I think I will be struggling with the subject (Title) of this post for the rest of my life or until I properly awaken, whichever comes first. The concept reappeared in my daily reading; still working through Joel Goldsmith's Beyond Words and Thoughts. But what really jumped out at me was the suggestion to, and I paraphrase here, shut the mind up and stop getting in the way of allowing Universe/God to do its thing. By doing this and by recognizing that God/Universe is doing all the work, one encourages a state of non-duality to be expressed in one's life instead of a me-God relationship.
Over the years, it has become very clear to me that Universe/God is in charge. I sometimes think that Universe/God will do what it will, despite me, my thoughts, and my mind. In other words, if I worry or do all those things mentioned in books like The Secret and the Abraham Hicks library that are counterproductive to manifestation, what is meant to happen will still happen. It seems that attending/intuiting/listening for guidence and acting upon it when action is called for has done me more good and been more helpful than positive thinking. On the other hand, I can see that some of the strategies taught by Abraham Hicks such as disciplining oneself to be joyful, optomistic, and hopeful benefit a life in that these attitudes make like more pleasant to live.
It has taken me years of struggle to learn to enjoy being joyful and happy. I don't know why this was, except optomism and joy seemed to find little room in a life that was dedicated to duty and struggle aimed at keeping one out of the poor house. The first house we ever bought, a two bedroom medium-priced bungalow on four acres, was paid off in just three years and neither I nor my ex had fancy jobs with huge salaries: I was a secretary and he was an electronics technologist. We both worked forty-hour weeks and every spare penny went to paying down the mortgage and our free time was dedicated to efforts such as cooking from scratch to save money and avoiding luxuries such as going to movies and buying lattes that are commonplace for most people. We hardly had time to look up and admire the flowers. Since that time, I have learned to balance my life and find joy in the most ordinary places. Just this morning, I thought I heard a robin and was delighted to think that they are back. I have yet to see one and confirm this, and I do think that they don't usually return until later in January. Yesterday, it was a heather that was beginning to pink up, despite the frost and freezing temperatures we are presently experiencing here in the Pacific Northwest: brave little thing. Oh, and last night right after December turned into January, we were treated to a chorus of boat horns from the bay below us. Yes, when I finally learned to allow myself to experience delight, I began to notice all kinds of things to be delighted about. Some spiritual instructors suggest that this is actually God/Universe noticing itself. I wonder about that.

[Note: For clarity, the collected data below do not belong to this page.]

(** * giza: PDF post-processing pipeline and asset synchronisation

    A shallow embedding of [giza/content/post/latex.py] and
    [giza/content/assets.py].  Python strings are [string]s, the process
    environment [os.environ] is a [gmap string string], and every effect of the
    code (environment assignment, [subprocess.call], logging, file copies, git
    operations, tasks added to a [BuildApp]) is threaded through an explicit
    state. *)

From Stdlib Require Import ZArith Ascii String List Bool Lia DecimalString.
From stdpp Require Import base gmap strings list.

Import ListNotations.
Local Open Scope string_scope.
Local Open Scope list_scope.

(** ** Python string primitives used by the two modules *)

Module PyStr.

(** [s[:-n]]: everything but the last [n] characters (empty when the string
    is not longer than [n]). *)
Definition drop_last (n : nat) (s : string) : string :=
  String.substring 0 (String.length s - n) s.

(** [s.startswith(p)]. *)
Definition startswith (s p : string) : bool := String.prefix p s.

(** [s.endswith(suf)]: [s] is [suf], or the tail of [s] ends with [suf]. *)
Fixpoint endswith (s suf : string) : bool :=
  if String.eqb s suf then true
  else match s with
       | EmptyString => false
       | String _ s' => endswith s' suf
       end.

(** [s[n:]]. *)
Fixpoint drop (n : nat) (s : string) : string :=
  match n, s with
  | O, _ => s
  | S _, EmptyString => EmptyString
  | S k, String _ s' => drop k s'
  end.

(** [s.replace('', new)], the degenerate pattern of [str.replace]: [new]
    before every character and once more at the end. *)
Fixpoint intersperse (new s : string) : string :=
  match s with
  | EmptyString => new
  | String c s' => new +:+ String c (intersperse new s')
  end.

(** Left-to-right scan of [str.replace]: [skip] counts the characters of a
    match that are still to be passed over. *)
Fixpoint replace_scan (old new s : string) (skip : nat) : string :=
  match s with
  | EmptyString => EmptyString
  | String c s' =>
      match skip with
      | S k => replace_scan old new s' k
      | O => if String.prefix old s
             then new +:+ replace_scan old new s' (String.length old - 1)
             else String c (replace_scan old new s' 0)
      end
  end.

(** [s.replace(old, new)]: all non-overlapping occurrences, leftmost first. *)
Definition replace (old new s : string) : string :=
  match old with
  | EmptyString => intersperse new s
  | _ => replace_scan old new s 0
  end.

Definition is_space (c : ascii) : bool :=
  let n := nat_of_ascii c in
  (n =? 32)%nat || ((9 <=? n)%nat && (n <=? 13)%nat) || ((28 <=? n)%nat && (n <=? 31)%nat).

(** [s.split()]: the maximal runs of characters that are not whitespace
    (space, the controls 9 to 13 and the separators 28 to 31).  [cur] is the
    word being read, in reverse. *)
Fixpoint split_scan (s : string) (cur : list ascii) : list string :=
  let flush (k : list string) :=
    match cur with
    | [] => k
    | _ => string_of_list_ascii (rev cur) :: k
    end in
  match s with
  | EmptyString => flush []
  | String c s' =>
      if is_space c then flush (split_scan s' [])
      else split_scan s' (c :: cur)
  end.

Definition split (s : string) : list string := split_scan s [].

(** [str(n)] for a non-negative integer and for an exit status. *)
Definition of_nat (n : nat) : string := NilZero.string_of_uint (Nat.to_uint n).
Definition of_Z (z : Z) : string := NilZero.string_of_int (Z.to_int z).

End PyStr.

(** ** [os.path] (POSIX flavour) *)

Module OsPath.

(** [p.rfind(c)], [None] standing for Python's [-1]. *)
Fixpoint rfind (c : ascii) (p : string) : option nat :=
  match p with
  | EmptyString => None
  | String x p' =>
      match rfind c p' with
      | Some k => Some (S k)
      | None => if Ascii.eqb x c then Some 0 else None
      end
  end.

(** [p.rfind('/') + 1]. *)
Definition after_last_sep (p : string) : nat :=
  match rfind "/" p with
  | Some k => S k
  | None => 0
  end.

(** [os.path.basename(p)]. *)
Definition basename (p : string) : string := PyStr.drop (after_last_sep p) p.

Fixpoint all_sep (s : string) : bool :=
  match s with
  | EmptyString => true
  | String c s' => Ascii.eqb c "/" && all_sep s'
  end.

(** [head.rstrip('/')]. *)
Fixpoint rstrip_sep (s : string) : string :=
  match s with
  | EmptyString => EmptyString
  | String c s' =>
      match rstrip_sep s' with
      | EmptyString => if Ascii.eqb c "/" then EmptyString else String c EmptyString
      | r => String c r
      end
  end.

(** [os.path.split(p)]: (head, tail) around the last separator; trailing
    separators are stripped from a head that is not all separators. *)
Definition split (p : string) : string * string :=
  let i := after_last_sep p in
  let head := String.substring 0 i p in
  let tail := PyStr.drop i p in
  (if all_sep head then head else rstrip_sep head, tail).

(** One step of [os.path.join]: an absolute component discards what came
    before; otherwise it is appended, with a separator unless the path so
    far is empty or already ends with one. *)
Definition join2 (path b : string) : string :=
  if PyStr.startswith b "/" then b
  else if String.eqb path "" || PyStr.endswith path "/" then path +:+ b
  else path +:+ "/" +:+ b.

Definition join (a : string) (rest : list string) : string :=
  fold_left join2 rest a.

Fixpoint all_dots (s : string) : bool :=
  match s with
  | EmptyString => true
  | String c s' => Ascii.eqb c "." && all_dots s'
  end.

(** [os.path.splitext(p)]: the extension starts at the last dot, provided
    that dot lies in the last component and some character of the component
    before it is not a dot. *)
Definition splitext (p : string) : string * string :=
  match rfind "." p with
  | None => (p, "")
  | Some d =>
      let f := after_last_sep p in
      if (f <=? d)%nat && negb (all_dots (String.substring f (d - f) p))
      then (String.substring 0 d p, PyStr.drop d p)
      else (p, "")
  end.

End OsPath.

(** ** The world the jobs act on *)

Inductive level := Info | Warning | Error.

(** One [subprocess.call]: the argument vector and the environment the child
    process inherits, that is [os.environ] at the time of the call. *)
Record invocation := {
  inv_args : list string;
  inv_environ : gmap string string
}.

(** A call of [copy_if_needed(source, target, name)]. *)
Record copy_request := {
  copy_source : string;
  copy_target : string;
  copy_name : string
}.

(** [environ] is the process-wide [os.environ]; [calls], [log] and [copies]
    record, oldest first, the external processes started, the records handed
    to the logger and the copies requested. *)
Record world := {
  environ : gmap string string;
  calls : list invocation;
  log : list (level * string);
  copies : list copy_request
}.

Definition setenv (k v : string) (w : world) : world :=
  {| environ := <[k := v]> (environ w); calls := calls w; log := log w; copies := copies w |}.

(** The invocation a command line gives rise to ([cmd.split()] as arguments)
    under an environment. *)
Definition invoke (env : gmap string string) (cmd : string) : invocation :=
  {| inv_args := PyStr.split cmd; inv_environ := env |}.

Definition subprocess_call (args : list string) (w : world) : world :=
  {| environ := environ w;
     calls := calls w ++ [{| inv_args := args; inv_environ := environ w |}];
     log := log w; copies := copies w |}.

Definition logger (l : level) (msg : string) (w : world) : world :=
  {| environ := environ w; calls := calls w; log := log w ++ [(l, msg)]; copies := copies w |}.

Definition copy_if_needed (source target name : string) (w : world) : world :=
  {| environ := environ w; calls := calls w; log := log w;
     copies := copies w ++ [{| copy_source := source; copy_target := target; copy_name := name |}] |}.

(** What a Python function hands back: [None] (a bare [return], or falling off
    the end of the body) or [False]. *)
Inductive retval := RNone | RFalse.

(** ** [_render_tex_into_pdf] *)

Module Latex.

(** The [pdflatex] command line for an output format; [None] for a format
    that is neither ['dvi'] nor ['pdf']. *)
Definition pdflatex_cmd (fn path output_format : string) : option string :=
  if String.eqb output_format "dvi" then
    Some ("pdflatex --output-format dvi --interaction batchmode --output-directory "
            +:+ path +:+ " " +:+ fn)
  else if String.eqb output_format "pdf" then
    Some ("pdflatex --interaction batchmode --output-directory " +:+ path +:+ " " +:+ fn)
  else None.

Definition makeindex_cmd (path base_fn : string) : string :=
  "makeindex -s " +:+ path +:+ "/python.ist " +:+ path +:+ "/" +:+ PyStr.drop_last 4 base_fn +:+ ".idx ".

Definition dvipdf_cmd (path base_fn : string) : string :=
  "cd " +:+ path +:+ "; dvipdf " +:+ PyStr.drop_last 4 base_fn +:+ ".dvi".

(** The list [cmds] as it stands when the loop starts. *)
Definition build_cmds (fn path output_format : string) : option (list string) :=
  match pdflatex_cmd fn path output_format with
  | None => None
  | Some pdflatex =>
      let base_fn := OsPath.basename fn in
      let cmds := [pdflatex; makeindex_cmd path base_fn; pdflatex; pdflatex] in
      Some (if String.eqb output_format "dvi"
            then cmds ++ [dvipdf_cmd path base_fn]
            else cmds)
  end.

Definition msg_stage_ok (idx total : nat) (base_fn : string) (ret : Z) : string :=
  "pdf completed rendering stage " +:+ PyStr.of_nat idx +:+ " of " +:+ PyStr.of_nat total
    +:+ " successfully (" +:+ base_fn +:+ ", " +:+ PyStr.of_Z ret +:+ ").".

Definition msg_early (base_fn : string) : string :=
  "pdf build encountered error early on " +:+ base_fn +:+ ", continuing cautiously.".

Definition msg_fatal (base_fn : string) : string :=
  "pdf build encountered error running pdflatex, investigate on " +:+ base_fn +:+ ". terminating".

I am still struggling with meditation and mind. I can manage maybe thirty or so seconds of no thought and then the mind gets busy again. I eventually notice and using Pema Chodron's technique and Adyashanti's suggestion to not get into a battle with the mind and thinking, I have learned to recognize that "Oh yes, the mind is busy again" and return my self to the thinkingless state of meditation. As I meditate, I cycle between thinking and stillness until I eventually give up and go about my day. Throughout my day, I try to sprinkle brief spells of stillness of mind in which I try to focus on being aware. I always try to meditate during my walks with Sadie. This morning as I meditated, I almost became frustrated with my overactive mind, and it struck me that I was struggling with meditation today so I might just as well give up and leave it to God to do. This was a strange thought and I am still a little perplexed by it. Joel Goldsmith insists that one adopt an attitude that God/Father-Mother is doing everything. I guess that would include meditating.
There have been short periods in my life when I have had a dedicated meditation practice -- I am in one of them right now -- and long periods of my life when I haven't so much as thought about meditating although I often realized that I should get back to the practice. I am sure I have detected a difference in my day-to-day living during periods of meditation and periods without meditation. I think life seems more fluid and I swear I am more intuitive or in touch with an invisible source of information and assistance. But maybe I am imagining this.